**Work instruction:** From the entries below, output the line with "vs_tx_packets : Z;" and each following line up to and including the line with "u16 (u16 (mem_get", exactly as written.

**Supplied material:**
(* ===== verification/Vspd.v ===== *)
(** * VSPD: the device protocol codec

    src/src/backends/device/vspw_device_protocol.{h,c}: the 40-byte header and
    the payloads exchanged between the device backend and the vspwd server,
    with the validation both sides apply to every record. *)

From S2P Require Import Prelude VspwTp.

(** ** Constants *)

Definition VSPD_MAGIC : Z := 0x56535044.
Definition VSPD_VERSION_MAJOR : Z := 1.
Definition VSPD_VERSION_MINOR : Z := 3.
Definition VSPD_HEADER_SIZE : Z := 40.
Definition VSPD_MAX_FRAME_PAYLOAD : Z := 32 * 1024.
Definition VSPD_MAX_LOGICAL_PACKET : Z := 1024 * 1024.

Definition VSPD_MSG_HELLO : Z := 1.
Definition VSPD_MSG_ATTACH : Z := 2.
Definition VSPD_MSG_DETACH : Z := 3.
Definition VSPD_MSG_START : Z := 4.
Definition VSPD_MSG_STOP : Z := 5.
Definition VSPD_MSG_RESET : Z := 6.
Definition VSPD_MSG_GET_LINK_STATE : Z := 7.
Definition VSPD_MSG_GET_CAPABILITIES : Z := 8.
Definition VSPD_MSG_DATA_TX : Z := 9.
Definition VSPD_MSG_DATA_RX : Z := 10.
Definition VSPD_MSG_TIME_CODE_TX : Z := 11.
Definition VSPD_MSG_TIME_CODE_RX : Z := 12.
Definition VSPD_MSG_GET_STATISTICS : Z := 13.
Definition VSPD_MSG_CLEAR_STATISTICS : Z := 14.
Definition VSPD_MSG_LINK_STATE_EVENT : Z := 15.
Definition VSPD_MSG_GET_SERVER_INFO : Z := 16.
Definition VSPD_MSG_GET_PORT_INFO : Z := 17.
Definition VSPD_MSG_GET_PORT_STATISTICS : Z := 18.
Definition VSPD_MSG_CLEAR_PORT_STATISTICS : Z := 19.
Definition VSPD_MSG_SUBSCRIBE_PORT : Z := 20.
Definition VSPD_MSG_UNSUBSCRIBE_PORT : Z := 21.
Definition VSPD_MSG_PORT_SNAPSHOT_EVENT : Z := 22.

Definition VSPD_FLAG_RESPONSE : Z := 0x01.
Definition VSPD_FLAG_FRAGMENT_START : Z := 0x02.
Definition VSPD_FLAG_FRAGMENT_END : Z := 0x04.
Definition VSPD_FLAG_EOP : Z := 0x08.
Definition VSPD_FLAG_EEP : Z := 0x10.
Definition VSPD_FLAG_KNOWN_MASK : Z := 0x1f.

Definition VSPD_HELLO_PAYLOAD_SIZE : Z := 4.
Definition VSPD_LINK_STATE_PAYLOAD_SIZE : Z := 4.
Definition VSPD_CAPABILITIES_PAYLOAD_SIZE : Z := 24.
Definition VSPD_TIME_CODE_PAYLOAD_SIZE : Z := 2.
Definition VSPD_STATISTICS_PAYLOAD_SIZE : Z := 72.
Definition VSPD_SERVER_INFO_PAYLOAD_SIZE : Z := 20.
Definition VSPD_PORT_INFO_PAYLOAD_SIZE : Z := 16.
Definition VSPD_PORT_SNAPSHOT_PAYLOAD_SIZE : Z :=
  VSPD_PORT_INFO_PAYLOAD_SIZE + VSPD_STATISTICS_PAYLOAD_SIZE.

Definition VSPD_PORT_INFO_ATTACHED : Z := 0x01.
Definition VSPD_PORT_INFO_STARTED : Z := 0x02.
Definition VSPD_PORT_INFO_RESET_LATCHED : Z := 0x04.
Definition VSPD_PORT_INFO_EVER_ATTACHED : Z := 0x08.
Definition VSPD_PORT_INFO_BRIDGED : Z := 0x10.
Definition VSPD_PORT_INFO_KNOWN_MASK : Z := 0x1f.

Definition VSPD_STATUS_OK : Z := 0.
Definition VSPD_STATUS_INVALID_ARGUMENT : Z := -1.
Definition VSPD_STATUS_INVALID_STATE : Z := -2.
Definition VSPD_STATUS_TIMEOUT : Z := -3.
Definition VSPD_STATUS_UNSUPPORTED : Z := -4.
Definition VSPD_STATUS_RESOURCE_EXHAUSTED : Z := -5.
Definition VSPD_STATUS_LINK_UNAVAILABLE : Z := -6.
Definition VSPD_STATUS_BUFFER_TOO_SMALL : Z := -7.
Definition VSPD_STATUS_INVALID_PACKET : Z := -8.
Definition VSPD_STATUS_BACKEND : Z := -9.

Definition VSPD_LINK_ERROR_RESET : Z := 0.
Definition VSPD_LINK_ERROR_WAIT : Z := 1.
Definition VSPD_LINK_READY : Z := 2.
Definition VSPD_LINK_STARTED : Z := 3.
Definition VSPD_LINK_CONNECTING : Z := 4.
Definition VSPD_LINK_RUN : Z := 5.

Definition VSPD_CODEC_OK : Z := 0.
Definition VSPD_CODEC_INVALID_ARGUMENT : Z := -1.
Definition VSPD_CODEC_TRUNCATED : Z := -2.
Definition VSPD_CODEC_INVALID_MAGIC : Z := -3.
Definition VSPD_CODEC_UNSUPPORTED_VERSION : Z := -4.
Definition VSPD_CODEC_INVALID_HEADER : Z := -5.
Definition VSPD_CODEC_INVALID_TYPE : Z := -6.
Definition VSPD_CODEC_INVALID_FLAGS : Z := -7.
Definition VSPD_CODEC_INVALID_SIZE : Z := -8.
Definition VSPD_CODEC_INVALID_SHAPE : Z := -9.

(** ** Structures *)

Record vspd_header := {
  v_magic : Z;
  v_version_major : Z;
  v_version_minor : Z;
  v_type : Z;
  v_flags : Z;
  v_header_size : Z;
  v_reserved : Z;
  v_payload_size : Z;
  v_request_id : Z;
  v_port_id : Z;
  v_message_id : Z;
  v_fragment_offset : Z;
  v_total_size : Z;
  v_status : Z
}.

Record vspd_capabilities_payload := {
  vc_bits : Z;
  vc_max_packet_size : Z;
  vc_tx_queue_depth : Z;
  vc_rx_queue_depth : Z;
  vc_buffer_alignment : Z
}.

Record vspd_server_info_payload := {
  vi_port_count : Z;
  vi_client_capacity : Z;
  vi_packet_queue_depth : Z;
  vi_time_code_queue_depth : Z;
  vi_max_logical_packet : Z
}.

Record vspd_port_info_payload := {
  vp_flags : Z;
  vp_link_state : Z;
  vp_packet_queue_count : Z;
  vp_time_code_queue_count : Z
}.

Record vspd_statistics_payload := {
  vs_tx_packets : Z;
  vs_rx_packets : Z;
  vs_tx_bytes : Z;
  vs_rx_bytes : Z;
  vs_tx_time_codes : Z;
  vs_rx_time_codes : Z;
  vs_eep_packets : Z;
  vs_link_errors : Z;
  vs_dropped_packets : Z
}.

Record vspd_port_snapshot_payload := {
  vn_info : vspd_port_info_payload;
  vn_statistics : vspd_statistics_payload
}.

(** ** Byte-order helpers *)

Definition vspd_read_be16 (p : list Z) (off : nat) : Z :=
  u16 (u16 (mem_get p off ≪ 8) .| mem_get p (off + 1)).

Definition vspd_read_be32 (p : list Z) (off : nat) : Z :=
  u32 (mem_get p off ≪ 24) .| u32 (mem_get p (off + 1) ≪ 16)
  .| u32 (mem_get p (off + 2) ≪ 8) .| mem_get p (off + 3).

Definition vspd_read_be64 (p : list Z) (off : nat) : Z :=
  u64 (vspd_read_be32 p off ≪ 32) .| vspd_read_be32 p (off + 4).

Definition vspd_write_be16 (p : list Z) (off : nat) (value : Z) : list Z :=
  mem_write p off [u8 (value ≫ 8); u8 value].

Definition vspd_write_be32 (p : list Z) (off : nat) (value : Z) : list Z :=
  mem_write p off [u8 (value ≫ 24); u8 (value ≫ 16); u8 (value ≫ 8); u8 value].

Definition vspd_write_be64 (p : list Z) (off : nat) (value : Z) : list Z :=
  vspd_write_be32 (vspd_write_be32 p off (u32 (value ≫ 32))) (off + 4) (u32 value).

Arguments vspd_read_be16 p off%_nat_scope.
Arguments vspd_read_be32 p off%_nat_scope.
Arguments vspd_read_be64 p off%_nat_scope.
Arguments vspd_write_be16 p off%_nat_scope value.
Arguments vspd_write_be32 p off%_nat_scope value.
Arguments vspd_write_be64 p off%_nat_scope value.

(** ** Validation *)

Definition vspd_type_valid (type : Z) : bool :=
  (VSPD_MSG_HELLO <=? type) && (type <=? VSPD_MSG_PORT_SNAPSHOT_EVENT).

Definition vspd_type_is_event (type : Z) : bool :=
  (type =? VSPD_MSG_DATA_RX) || (type =? VSPD_MSG_TIME_CODE_RX) ||
  (type =? VSPD_MSG_LINK_STATE_EVENT) || (type =? VSPD_MSG_PORT_SNAPSHOT_EVENT).

Definition vspd_type_allows_response (type : Z) : bool := negb (vspd_type_is_event type).

Definition vspd_status_valid (status : Z) : bool :=
  (status <=? VSPD_STATUS_OK) && (VSPD_STATUS_BACKEND <=? status).

Definition vspd_has_data_flags (flags : Z) : bool :=
  negb (flags .& (VSPD_FLAG_FRAGMENT_START .| VSPD_FLAG_FRAGMENT_END .|
                  VSPD_FLAG_EOP .| VSPD_FLAG_EEP) =? 0).

Definition vspd_success_response_payload_size (type : Z) : Z :=
  if type =? VSPD_MSG_HELLO then VSPD_HELLO_PAYLOAD_SIZE else
  if type =? VSPD_MSG_GET_LINK_STATE then VSPD_LINK_STATE_PAYLOAD_SIZE else
  if type =? VSPD_MSG_GET_CAPABILITIES then VSPD_CAPABILITIES_PAYLOAD_SIZE else
  if (type =? VSPD_MSG_GET_STATISTICS) || (type =? VSPD_MSG_GET_PORT_STATISTICS)
  then VSPD_STATISTICS_PAYLOAD_SIZE else
  if type =? VSPD_MSG_GET_SERVER_INFO then VSPD_SERVER_INFO_PAYLOAD_SIZE else
  if type =? VSPD_MSG_GET_PORT_INFO then VSPD_PORT_INFO_PAYLOAD_SIZE else
  0.

Definition vspd_validate_common (header : vspd_header) : Z :=
  if negb (v_magic header =? VSPD_MAGIC) then VSPD_CODEC_INVALID_MAGIC else
  if negb (v_version_major header =? VSPD_VERSION_MAJOR) ||
     negb (v_version_minor header =? VSPD_VERSION_MINOR)
  then VSPD_CODEC_UNSUPPORTED_VERSION else
  if negb (v_header_size header =? VSPD_HEADER_SIZE) || negb (v_reserved header =? 0)
  then VSPD_CODEC_INVALID_HEADER else
  if negb (vspd_type_valid (v_type header)) then VSPD_CODEC_INVALID_TYPE else
  if negb (v_flags header .& u8 (Z.lnot VSPD_FLAG_KNOWN_MASK) =? 0)
  then VSPD_CODEC_INVALID_FLAGS else
  if VSPD_MAX_FRAME_PAYLOAD <? v_payload_size header then VSPD_CODEC_INVALID_SIZE else
  VSPD_CODEC_OK.

Definition vspd_flag (header : vspd_header) (flag : Z) : bool :=
  negb (v_flags header .& flag =? 0).

Definition vspd_validate_data_shape (header : vspd_header) : Z :=
  let start := vspd_flag header VSPD_FLAG_FRAGMENT_START in
  let end_ := vspd_flag header VSPD_FLAG_FRAGMENT_END in
  let eop := vspd_flag header VSPD_FLAG_EOP in
  let eep := vspd_flag header VSPD_FLAG_EEP in
  let fragment_end := u64 (v_fragment_offset header + v_payload_size header) in
  if (v_message_id header =? 0) || (VSPD_MAX_LOGICAL_PACKET <? v_total_size header)
  then VSPD_CODEC_INVALID_SHAPE else
  if v_total_size header <? fragment_end then VSPD_CODEC_INVALID_SHAPE else
  if (if v_total_size header =? 0 then
        negb (v_payload_size header =? 0) || negb (v_fragment_offset header =? 0) ||
        negb start || negb end_
      else
        (v_payload_size header =? 0) ||
        xorb (v_fragment_offset header =? 0) start ||
        xorb (fragment_end =? v_total_size header) end_)
  then VSPD_CODEC_INVALID_SHAPE else
  if (if end_ then eqb eop eep else eop || eep) then VSPD_CODEC_INVALID_SHAPE else
  VSPD_CODEC_OK.

(** The exact payload size of a request or event that is not DATA. *)
Definition vspd_request_payload_wrong (type payload_size : Z) : bool :=
  if type =? VSPD_MSG_HELLO then negb (payload_size =? VSPD_HELLO_PAYLOAD_SIZE) else
  if (type =? VSPD_MSG_ATTACH) || (type =? VSPD_MSG_DETACH) || (type =? VSPD_MSG_START) ||
     (type =? VSPD_MSG_STOP) || (type =? VSPD_MSG_RESET) ||
     (type =? VSPD_MSG_GET_LINK_STATE) || (type =? VSPD_MSG_GET_CAPABILITIES) ||
     (type =? VSPD_MSG_GET_STATISTICS) || (type =? VSPD_MSG_CLEAR_STATISTICS) ||
     (type =? VSPD_MSG_GET_SERVER_INFO) || (type =? VSPD_MSG_GET_PORT_INFO) ||
     (type =? VSPD_MSG_GET_PORT_STATISTICS) || (type =? VSPD_MSG_CLEAR_PORT_STATISTICS) ||
     (type =? VSPD_MSG_SUBSCRIBE_PORT) || (type =? VSPD_MSG_UNSUBSCRIBE_PORT)
  then negb (payload_size =? 0) else
  if (type =? VSPD_MSG_TIME_CODE_TX) || (type =? VSPD_MSG_TIME_CODE_RX)
  then negb (payload_size =? VSPD_TIME_CODE_PAYLOAD_SIZE) else
  if type =? VSPD_MSG_LINK_STATE_EVENT
  then negb (payload_size =? VSPD_LINK_STATE_PAYLOAD_SIZE) else
  if type =? VSPD_MSG_PORT_SNAPSHOT_EVENT
  then negb (payload_size =? VSPD_PORT_SNAPSHOT_PAYLOAD_SIZE) else
  false.

(** The header part of the shape check: responses, then requests and events. *)
Definition vspd_validate_shape_fields (header : vspd_header) : Z :=
  if vspd_flag header VSPD_FLAG_RESPONSE then
    if negb (vspd_type_allows_response (v_type header)) || (v_request_id header =? 0) ||
       vspd_has_data_flags (v_flags header) || negb (v_message_id header =? 0) ||
       negb (v_fragment_offset header =? 0) || negb (v_total_size header =? 0) ||
       negb (vspd_status_valid (v_status header))
    then VSPD_CODEC_INVALID_SHAPE else
    let expected :=
      if v_status header =? VSPD_STATUS_OK
      then vspd_success_response_payload_size (v_type header) else 0 in
    if negb (v_payload_size header =? expected) then VSPD_CODEC_INVALID_SHAPE else
    VSPD_CODEC_OK
  else
    if negb (v_status header =? VSPD_STATUS_OK) then VSPD_CODEC_INVALID_SHAPE else
    if (if vspd_type_is_event (v_type header) then negb (v_request_id header =? 0)
        else v_request_id header =? 0)
    then VSPD_CODEC_INVALID_SHAPE else
    if (v_type header =? VSPD_MSG_DATA_TX) || (v_type header =? VSPD_MSG_DATA_RX)
    then vspd_validate_data_shape header else
    if vspd_has_data_flags (v_flags header) || negb (v_message_id header =? 0) ||
       negb (v_fragment_offset header =? 0) || negb (v_total_size header =? 0)
    then VSPD_CODEC_INVALID_SHAPE else
    if vspd_request_payload_wrong (v_type header) (v_payload_size header)
    then VSPD_CODEC_INVALID_SHAPE else
    VSPD_CODEC_OK.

**Written reply:**
  vs_tx_packets : Z;
  vs_rx_packets : Z;
  vs_tx_bytes : Z;
  vs_rx_bytes : Z;
  vs_tx_time_codes : Z;
  vs_rx_time_codes : Z;
  vs_eep_packets : Z;
  vs_link_errors : Z;
  vs_dropped_packets : Z
}.

Record vspd_port_snapshot_payload := {
  vn_info : vspd_port_info_payload;
  vn_statistics : vspd_statistics_payload
}.

(** ** Byte-order helpers *)

Definition vspd_read_be16 (p : list Z) (off : nat) : Z :=
  u16 (u16 (mem_get p off ≪ 8) .| mem_get p (off + 1)).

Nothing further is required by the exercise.